Viviamo senza dubbio in un momento storico in cui molte idee date per acquisite tendono a rimescolarsi. Le cose diventano il loro contrario, il bianco si trasforma in nero. Anche negli usi linguistici assistiamo a grandi rimescolamenti. Nell’immenso calderone dei social ortografia, grammatica, sintassi, lessico sono continuamente frullati e strapazzati.
Anche turpiloquio e insulti subiscono un’evoluzione. Molti hanno da tempo superato lo status di parole volgari da censurare, per approdare nel porto sicuro del lessico ammesso senza veli in tv o sui giornali. Dei vaffanculo si era già occupato un ex comico ligure anni fa, i chi cazzo sei e non me ne frega un cazzo hanno già ricevuto il timbro di accettazione degli studi televisivi. Ieri la Presidente del Consiglio si è pubblicamente autodefinita quella stronza.
I tempi, si diceva, sono proprio bizzarri e votati al paradosso. Ne mancava una di parola che ancora era avvertita come tabù, anzi forse come IL tabù. Al punto che i giornali fino a ieri ancora la mimetizzavano con gli asterischi (“Mi ha detto 'vatti a mettere seduto fro**o di merda”, scrive Il Fatto Quotidiano il 28 aprile scorso): la F-word, la parola non pubblicabile e impronunciabile alla presenza dei media.
E poi, all’improvviso, avviene l’imponderabile. La F-word è fragorosamente sdoganata, mediaticamente urlata e ribadita, pubblicamente scritta, postata, retwittata, commentata, taggata e condivisa, anche se nella sua versione di nome derivato in -aggine. E a chi va il merito dell’impresa? Chi ci riesce? Il politico coatto? L’improvvido presentatore disattento al microfono rimasto aperto? Il calciatore infuriato al rigore non fischiato? Niente affatto: il Santo Padre. Proprio lui. Il Papa, peraltro parlante non nativo di italiano, che in una riunione a porte chiuse arringa i porporati e li ammonisce a non eccedere in frociaggine (ce lo immaginiamo, con quel suo chiaro accento di ispanofono), perché i seminari già sovrabbondano di tale proprietà. Sociolinguisticamente, è il frutto più eclatante del paradosso dei nostri tempi bizzarri: la persona al mondo da cui il mondo si aspetterebbe l’uso del registro linguistico più formale, più elevato, più sacrale, di certo meno incline ai toni colloquiali e sicuramente per natura antitetico al turpiloquio, ci regala il primo, mastodontico e universale sdoganamento della F-word, in mondovisione.

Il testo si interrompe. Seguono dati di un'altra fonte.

(** Programs that start no run. *)
Definition starts_run (o : router_op) : bool := match o with BStart _ _ => true | _ => false end.

Fixpoint startless {A} (p : rprog A) : Prop :=
  match p with
  | Done _ => True
  | Ask o k => starts_run o = false ∧ ∀ answer, startless (k answer)
  end.

Lemma startless_bind {A B} (m : rprog A) (f : A → rprog B) : startless m → (∀ a, startless (f a)) → startless (m ≫= f).
Proof. unfold mbind. intros Hm Hf. induction m as [a|o k IH]; [apply Hf|]. destruct Hm. split; [done|]. auto. Qed.

Lemma startless_ok {A B} (m : rprog (result A)) (f : A → rprog (result B)) :
  startless m → (∀ a, startless (f a)) → startless (x ←? m; f x).
Proof. intros Hm Hf. apply startless_bind; [done|]. intros [a|e]; [apply Hf|done]. Qed.

Lemma startless_check {A B} (r : result A) (f : A → rprog (result B)) :
  (∀ a, startless (f a)) → startless (x ←! r; f x).
Proof. intros Hf. destruct r; [apply Hf|done]. Qed.

Lemma startless_log {A} (p : rprog A) w :
  startless p → Forall (λ x, starts_run (x_op x) = false) (run_log (router_handle now owner st st') p w).
Proof.
  revert w. induction p as [a|o k IH]; intros w Hp; [constructor|]. destruct Hp as [Ho Hk]. cbn.
  destruct (router_handle _ _ _ _ o w). constructor; [done|]. apply IH, Hk.
Qed.

Lemma startless_upsert R : startless (upsert R true).
Proof.
  assert (∀ existing requested, startless (updateLifecycle existing requested)) as Hup.
  { intros. unfold updateLifecycle. destruct (_ && _); [done|]. by destruct (_ == _). }
  assert (startless (runByIdempotencyKey (NormalizeRunBackendIndexRecord R))) as Hkey.
  { unfold runByIdempotencyKey. by destruct (_ == _). }
  unfold upsert. apply startless_check. intros _. apply startless_ok.
  { unfold upsertByIdempotencyKey. destruct (_ == _); [done|]. apply startless_ok; [done|].
    intros [existing|]; [|done]. by apply startless_check. }
  intros _. apply startless_bind; [done|]. intros [rows| |e]; cbv beta iota.
  - destruct (_ == _); [|done]. unfold handleUpsertConflict. apply startless_ok; [done|].
    intros [existing|]; [|done]. by apply startless_check.
  - unfold handleUpsertExecError. destruct (negb true || _); [done|]. by apply startless_ok.
  - done.
Qed.

Lemma startless_bind_run route spec status : startless (bind_run route spec status).
Proof.
  destruct route as [p|]; [|apply startless_upsert]. unfold bind_run, BindPlanNode. apply startless_ok.
  - unfold validatePlanNodeOwnership, planNodeOwner_of. apply startless_check. intros _. apply startless_ok; [|done].
    apply startless_ok; [|done]. apply startless_bind; [done|]. by intros [].
  - intros _. apply startless_upsert.
Qed.

Lemma startless_claim route spec : startless (claim_run route spec).
Proof.
  rewrite claim_run_eq. unfold GetRunBackend. apply startless_ok; [by apply startless_ok|]. intros [existing|].
  - unfold resolve_existing. apply startless_check. intros _. destruct (_ == _); [done|].
    apply startless_ok; [done|]. intros status. by apply startless_check.
  - apply startless_ok; [apply startless_bind_run|done].
Qed.

(** The claim is in the log of a fresh start. *)
Lemma claim_logged r route spec prepared w :
  prepare_start r route spec = Ok prepared → owned route prepared →
  rows w !! run_RunID prepared = None →
  with_key w (run_AccountID prepared) (run_ProjectID prepared) (run_IdempotencyKey prepared) = None →
  Exchange (QInsert (claim_record route prepared)) (Inserted 1) ∈
    run_log (router_handle now owner st st') (claim_run route prepared) w.
Proof.
  intros Hp Ho Hrow Hkey. set (R := claim_record route prepared).
  assert (rec_RunID R = run_RunID prepared) as Hid by by apply record_run.
  assert (row_checks R = true) as Hc by by eapply prepared_checks.
  assert (rec_LifecycleState R ≠ "" ∧ rec_IdempotencyKey R ≠ "") as [Hl Hk] by (unfold row_checks in Hc; by simplify_bool).
  assert (with_key w (rec_AccountID R) (rec_ProjectID R) (rec_IdempotencyKey R) = None) as Hkey'.
  { destruct (record_of_owner route prepared (claim_status prepared)) as (_ & _ & Ha & Hproj & Hik).
    unfold R, claim_record. by rewrite Ha, Hproj, Hik. }
  assert (Exchange (QInsert R) (Inserted 1) ∈ run_log (router_handle now owner st st') (upsert R true) w) as Hin.
  { unfold upsert. rewrite normalize_normal by done. rewrite checks_valid by done. cbn [check_ok].
    assert (irun (upsertByIdempotencyKey R) w = (Ok tt, w)) as Hby.
    { unfold upsertByIdempotencyKey. rewrite bool_decide_eq_false_2 by done. erewrite run_ok by by apply run_read_key.
      by rewrite Hkey'. }
    erewrite run_log_ok by exact Hby. apply elem_of_app. right. unfold ask, mbind. cbn.
    unfold insert_row. rewrite Hc, Hid, Hrow, Hkey'. cbn. left. }
  rewrite claim_run_eq. unfold GetRunBackend.
  erewrite (run_log_ok _ _ w) by (erewrite run_ok by apply run_read_row; reflexivity).
  rewrite Hrow. cbn [fmap option_fmap option_map]. apply elem_of_app. right.
  unfold ask_ok at 1. rewrite run_log_app. apply elem_of_app. left.
  destruct route as [p|]; [|exact Hin]. cbn [bind_run]. unfold BindPlanNode.
  assert (RunBackendIndexRecordFromPlanNode (pnr_planID p) (pnr_nodeID p) prepared (claim_status prepared) = R) as ->
    by by destruct p.
  unfold ask_ok at 1. rewrite run_log_app. apply elem_of_app. right.
  pose proof (run_owned r p spec prepared (claim_status prepared) w Hp eq_refl Ho) as Hown.
  fold (claim_record (Some p) prepared) R in Hown. rewrite Hown. exact Hin.
Qed.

Di fronte ad un evento linguisticamente così epocale, nulla ormai potrà più linguisticamente stupirci: non il parlamentare che, avendo richiesto la parola in aula, venisse apostrofato con un “Cazzo vuoi?”; non il Presidente della Repubblica che iniziasse il suo discorso di fine anno con un “Minchia!”. Non il presentatore di Sanremo che esordisse nella serata finale del festival con un “Perché Sanremo è una palla!” Cosa sarebbero queste minuzie di fronte ad un Pontefice beccato in flagranza di turpiloquiaggine, mentre scandisce l’impronunciabile parola, ignaro di pronunciarla davanti ad un megafono?
E come potrà la timorata madre rimproverare i figli adolescenti che si insultano a suon di trivialità? “Ragazzi, non dite parolacce!” “Ma mamma, le dice anche il Papa!” Come potrà il curato di campagna rimbrottare i fedeli che si lasciano andare a toni poco urbani, quando il suo capo è il promotore della più grande campagna mediatica di sdoganamento della scurrilità di tutti i tempi?
Viviamo, si diceva, in tempi paradossali. Ci aspettiamo presto un’enciclica De trivialitate mundi, in cui la dottrina delle F-words venga analiticamente formulata.